(Exercise details)
Among the entries below, how many lines have the word "string"? Answer only with the number.

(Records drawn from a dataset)
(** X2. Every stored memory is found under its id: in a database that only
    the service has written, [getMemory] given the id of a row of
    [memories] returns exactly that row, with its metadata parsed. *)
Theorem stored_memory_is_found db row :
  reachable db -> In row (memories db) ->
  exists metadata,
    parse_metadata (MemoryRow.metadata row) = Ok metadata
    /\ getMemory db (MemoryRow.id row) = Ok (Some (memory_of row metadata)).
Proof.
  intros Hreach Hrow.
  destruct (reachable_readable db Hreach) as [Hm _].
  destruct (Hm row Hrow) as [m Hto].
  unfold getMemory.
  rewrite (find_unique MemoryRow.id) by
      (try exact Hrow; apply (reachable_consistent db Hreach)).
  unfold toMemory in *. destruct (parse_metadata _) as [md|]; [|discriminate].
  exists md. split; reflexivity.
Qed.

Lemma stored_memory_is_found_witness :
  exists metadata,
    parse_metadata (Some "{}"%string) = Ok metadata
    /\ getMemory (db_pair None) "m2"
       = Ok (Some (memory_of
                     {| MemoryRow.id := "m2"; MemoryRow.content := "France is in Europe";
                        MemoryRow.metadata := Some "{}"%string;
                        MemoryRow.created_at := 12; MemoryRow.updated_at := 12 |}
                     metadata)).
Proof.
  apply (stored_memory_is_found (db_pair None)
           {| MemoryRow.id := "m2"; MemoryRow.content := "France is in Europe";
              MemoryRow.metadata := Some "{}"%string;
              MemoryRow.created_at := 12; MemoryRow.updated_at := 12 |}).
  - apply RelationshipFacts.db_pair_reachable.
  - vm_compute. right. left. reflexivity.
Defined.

--

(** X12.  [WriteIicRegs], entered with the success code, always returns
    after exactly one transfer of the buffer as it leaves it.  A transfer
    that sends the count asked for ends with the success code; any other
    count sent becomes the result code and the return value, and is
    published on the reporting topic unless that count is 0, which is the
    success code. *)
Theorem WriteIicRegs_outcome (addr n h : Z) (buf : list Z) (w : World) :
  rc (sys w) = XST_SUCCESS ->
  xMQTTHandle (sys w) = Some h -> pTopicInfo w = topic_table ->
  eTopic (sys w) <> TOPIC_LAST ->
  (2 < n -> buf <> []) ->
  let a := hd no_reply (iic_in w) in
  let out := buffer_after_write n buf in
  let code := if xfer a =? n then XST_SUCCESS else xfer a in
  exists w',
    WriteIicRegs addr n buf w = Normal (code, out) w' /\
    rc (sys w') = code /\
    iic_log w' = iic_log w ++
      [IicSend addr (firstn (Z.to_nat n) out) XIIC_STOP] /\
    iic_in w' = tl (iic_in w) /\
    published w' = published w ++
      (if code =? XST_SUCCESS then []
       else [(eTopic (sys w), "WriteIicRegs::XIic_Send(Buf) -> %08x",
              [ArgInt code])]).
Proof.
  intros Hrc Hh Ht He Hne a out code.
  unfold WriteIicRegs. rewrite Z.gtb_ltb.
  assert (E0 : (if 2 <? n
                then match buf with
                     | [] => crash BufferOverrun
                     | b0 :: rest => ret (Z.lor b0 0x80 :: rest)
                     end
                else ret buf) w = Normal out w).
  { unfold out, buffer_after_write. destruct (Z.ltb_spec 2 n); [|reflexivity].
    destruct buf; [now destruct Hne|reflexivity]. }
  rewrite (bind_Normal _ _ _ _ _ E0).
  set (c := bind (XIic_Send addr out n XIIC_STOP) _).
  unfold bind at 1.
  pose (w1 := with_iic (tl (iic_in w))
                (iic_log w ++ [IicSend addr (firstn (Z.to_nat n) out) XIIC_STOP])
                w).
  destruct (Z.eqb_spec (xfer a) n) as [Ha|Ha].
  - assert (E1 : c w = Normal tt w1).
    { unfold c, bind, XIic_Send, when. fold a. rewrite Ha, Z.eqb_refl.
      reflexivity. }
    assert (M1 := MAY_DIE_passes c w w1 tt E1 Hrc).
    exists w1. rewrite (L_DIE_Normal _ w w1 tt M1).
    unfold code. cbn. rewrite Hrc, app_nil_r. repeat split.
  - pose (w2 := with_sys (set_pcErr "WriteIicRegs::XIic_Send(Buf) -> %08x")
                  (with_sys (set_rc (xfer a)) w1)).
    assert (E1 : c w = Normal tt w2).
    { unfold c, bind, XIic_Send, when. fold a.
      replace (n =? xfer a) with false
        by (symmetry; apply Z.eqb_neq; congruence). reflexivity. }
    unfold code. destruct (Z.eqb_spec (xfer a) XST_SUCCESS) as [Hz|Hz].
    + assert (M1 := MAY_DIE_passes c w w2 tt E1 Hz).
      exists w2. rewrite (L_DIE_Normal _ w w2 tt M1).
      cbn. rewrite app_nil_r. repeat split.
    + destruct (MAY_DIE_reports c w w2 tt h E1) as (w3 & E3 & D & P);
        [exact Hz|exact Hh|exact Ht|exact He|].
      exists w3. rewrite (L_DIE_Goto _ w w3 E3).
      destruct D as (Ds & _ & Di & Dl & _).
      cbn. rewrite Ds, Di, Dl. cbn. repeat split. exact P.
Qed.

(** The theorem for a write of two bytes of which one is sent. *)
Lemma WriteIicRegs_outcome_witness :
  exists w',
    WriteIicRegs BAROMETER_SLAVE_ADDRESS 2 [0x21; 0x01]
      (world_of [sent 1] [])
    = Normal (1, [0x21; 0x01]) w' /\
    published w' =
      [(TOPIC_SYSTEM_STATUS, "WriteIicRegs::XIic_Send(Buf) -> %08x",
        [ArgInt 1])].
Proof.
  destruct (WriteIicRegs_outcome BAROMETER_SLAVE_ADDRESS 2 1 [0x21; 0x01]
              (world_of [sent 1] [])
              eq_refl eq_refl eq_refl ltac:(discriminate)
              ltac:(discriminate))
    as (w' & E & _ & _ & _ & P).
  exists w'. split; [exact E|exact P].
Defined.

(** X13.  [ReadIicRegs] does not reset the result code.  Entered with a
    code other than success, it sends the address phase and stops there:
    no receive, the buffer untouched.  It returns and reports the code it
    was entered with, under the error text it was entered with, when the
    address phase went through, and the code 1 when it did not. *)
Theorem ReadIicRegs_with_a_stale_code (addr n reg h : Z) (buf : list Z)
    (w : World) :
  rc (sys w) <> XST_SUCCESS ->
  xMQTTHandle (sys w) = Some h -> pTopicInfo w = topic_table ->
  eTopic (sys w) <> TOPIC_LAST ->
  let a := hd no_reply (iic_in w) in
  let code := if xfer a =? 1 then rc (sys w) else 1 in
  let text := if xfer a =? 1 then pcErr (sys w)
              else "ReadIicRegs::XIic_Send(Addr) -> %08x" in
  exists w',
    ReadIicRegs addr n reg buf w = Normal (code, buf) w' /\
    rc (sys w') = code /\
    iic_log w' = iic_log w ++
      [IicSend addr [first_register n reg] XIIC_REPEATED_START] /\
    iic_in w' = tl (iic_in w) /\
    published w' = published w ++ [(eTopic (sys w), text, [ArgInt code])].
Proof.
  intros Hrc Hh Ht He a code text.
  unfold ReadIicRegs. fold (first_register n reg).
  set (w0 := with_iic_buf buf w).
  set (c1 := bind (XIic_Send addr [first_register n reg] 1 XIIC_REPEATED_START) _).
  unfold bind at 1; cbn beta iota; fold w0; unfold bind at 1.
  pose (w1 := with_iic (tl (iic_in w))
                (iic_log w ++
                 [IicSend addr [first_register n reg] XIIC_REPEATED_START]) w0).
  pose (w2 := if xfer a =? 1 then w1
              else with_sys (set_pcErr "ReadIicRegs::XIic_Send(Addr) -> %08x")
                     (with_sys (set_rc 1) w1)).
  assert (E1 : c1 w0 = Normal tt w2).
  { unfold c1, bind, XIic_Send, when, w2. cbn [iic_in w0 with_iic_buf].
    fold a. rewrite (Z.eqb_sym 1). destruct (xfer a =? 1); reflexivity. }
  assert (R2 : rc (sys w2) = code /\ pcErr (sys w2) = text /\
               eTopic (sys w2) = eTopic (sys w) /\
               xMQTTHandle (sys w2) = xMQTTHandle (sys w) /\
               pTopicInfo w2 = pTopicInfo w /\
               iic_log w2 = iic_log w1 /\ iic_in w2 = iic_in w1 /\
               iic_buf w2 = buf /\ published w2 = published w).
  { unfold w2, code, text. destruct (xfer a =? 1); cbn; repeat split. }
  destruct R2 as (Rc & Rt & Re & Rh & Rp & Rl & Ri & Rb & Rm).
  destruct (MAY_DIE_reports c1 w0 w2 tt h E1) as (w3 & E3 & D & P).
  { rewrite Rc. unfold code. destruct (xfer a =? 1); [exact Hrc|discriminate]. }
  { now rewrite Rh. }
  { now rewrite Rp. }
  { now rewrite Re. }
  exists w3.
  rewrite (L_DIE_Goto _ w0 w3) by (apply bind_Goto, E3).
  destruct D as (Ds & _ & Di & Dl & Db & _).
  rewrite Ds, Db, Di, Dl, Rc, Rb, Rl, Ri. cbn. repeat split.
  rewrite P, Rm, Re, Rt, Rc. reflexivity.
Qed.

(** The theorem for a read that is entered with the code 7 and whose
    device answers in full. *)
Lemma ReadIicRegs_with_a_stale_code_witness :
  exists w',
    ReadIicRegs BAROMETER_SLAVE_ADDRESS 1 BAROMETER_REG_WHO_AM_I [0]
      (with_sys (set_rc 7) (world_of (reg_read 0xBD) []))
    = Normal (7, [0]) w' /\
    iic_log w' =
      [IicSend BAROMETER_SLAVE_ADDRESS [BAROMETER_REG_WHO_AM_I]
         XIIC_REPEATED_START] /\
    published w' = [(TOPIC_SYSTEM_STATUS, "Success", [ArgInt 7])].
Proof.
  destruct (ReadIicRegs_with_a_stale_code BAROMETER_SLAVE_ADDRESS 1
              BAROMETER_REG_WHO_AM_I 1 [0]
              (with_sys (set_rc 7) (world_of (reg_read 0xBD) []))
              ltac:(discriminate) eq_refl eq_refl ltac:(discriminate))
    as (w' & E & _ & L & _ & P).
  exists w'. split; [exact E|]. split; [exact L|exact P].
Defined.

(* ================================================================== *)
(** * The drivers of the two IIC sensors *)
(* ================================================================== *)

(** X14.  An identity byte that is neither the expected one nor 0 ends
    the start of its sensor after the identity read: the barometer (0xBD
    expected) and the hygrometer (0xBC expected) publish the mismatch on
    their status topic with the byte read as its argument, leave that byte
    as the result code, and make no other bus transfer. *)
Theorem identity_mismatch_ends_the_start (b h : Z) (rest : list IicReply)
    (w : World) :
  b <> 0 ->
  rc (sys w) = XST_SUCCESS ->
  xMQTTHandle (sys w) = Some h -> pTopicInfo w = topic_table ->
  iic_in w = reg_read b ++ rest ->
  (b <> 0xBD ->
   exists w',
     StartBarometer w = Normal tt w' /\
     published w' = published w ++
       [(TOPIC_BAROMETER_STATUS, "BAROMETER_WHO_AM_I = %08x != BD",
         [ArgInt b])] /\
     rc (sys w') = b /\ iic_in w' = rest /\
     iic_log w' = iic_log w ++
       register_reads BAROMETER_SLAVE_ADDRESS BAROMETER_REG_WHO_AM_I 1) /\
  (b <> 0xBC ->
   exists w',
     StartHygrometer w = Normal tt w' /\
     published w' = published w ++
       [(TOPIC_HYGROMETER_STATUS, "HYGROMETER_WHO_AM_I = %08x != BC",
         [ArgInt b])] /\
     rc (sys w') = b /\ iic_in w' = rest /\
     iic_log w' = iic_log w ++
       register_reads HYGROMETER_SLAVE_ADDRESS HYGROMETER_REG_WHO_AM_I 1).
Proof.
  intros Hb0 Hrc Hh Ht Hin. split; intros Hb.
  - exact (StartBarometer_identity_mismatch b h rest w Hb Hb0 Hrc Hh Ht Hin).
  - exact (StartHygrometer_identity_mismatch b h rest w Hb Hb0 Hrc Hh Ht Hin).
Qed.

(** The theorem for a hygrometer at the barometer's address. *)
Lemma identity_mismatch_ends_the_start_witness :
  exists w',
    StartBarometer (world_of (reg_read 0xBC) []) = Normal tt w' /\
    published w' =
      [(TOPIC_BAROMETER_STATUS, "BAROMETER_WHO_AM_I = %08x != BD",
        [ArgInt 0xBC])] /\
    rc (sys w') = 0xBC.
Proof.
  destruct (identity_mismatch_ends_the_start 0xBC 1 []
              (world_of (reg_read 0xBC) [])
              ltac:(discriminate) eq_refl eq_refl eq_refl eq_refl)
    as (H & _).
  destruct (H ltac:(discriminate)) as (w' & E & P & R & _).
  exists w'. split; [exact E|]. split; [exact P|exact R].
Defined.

(Exercise response)
3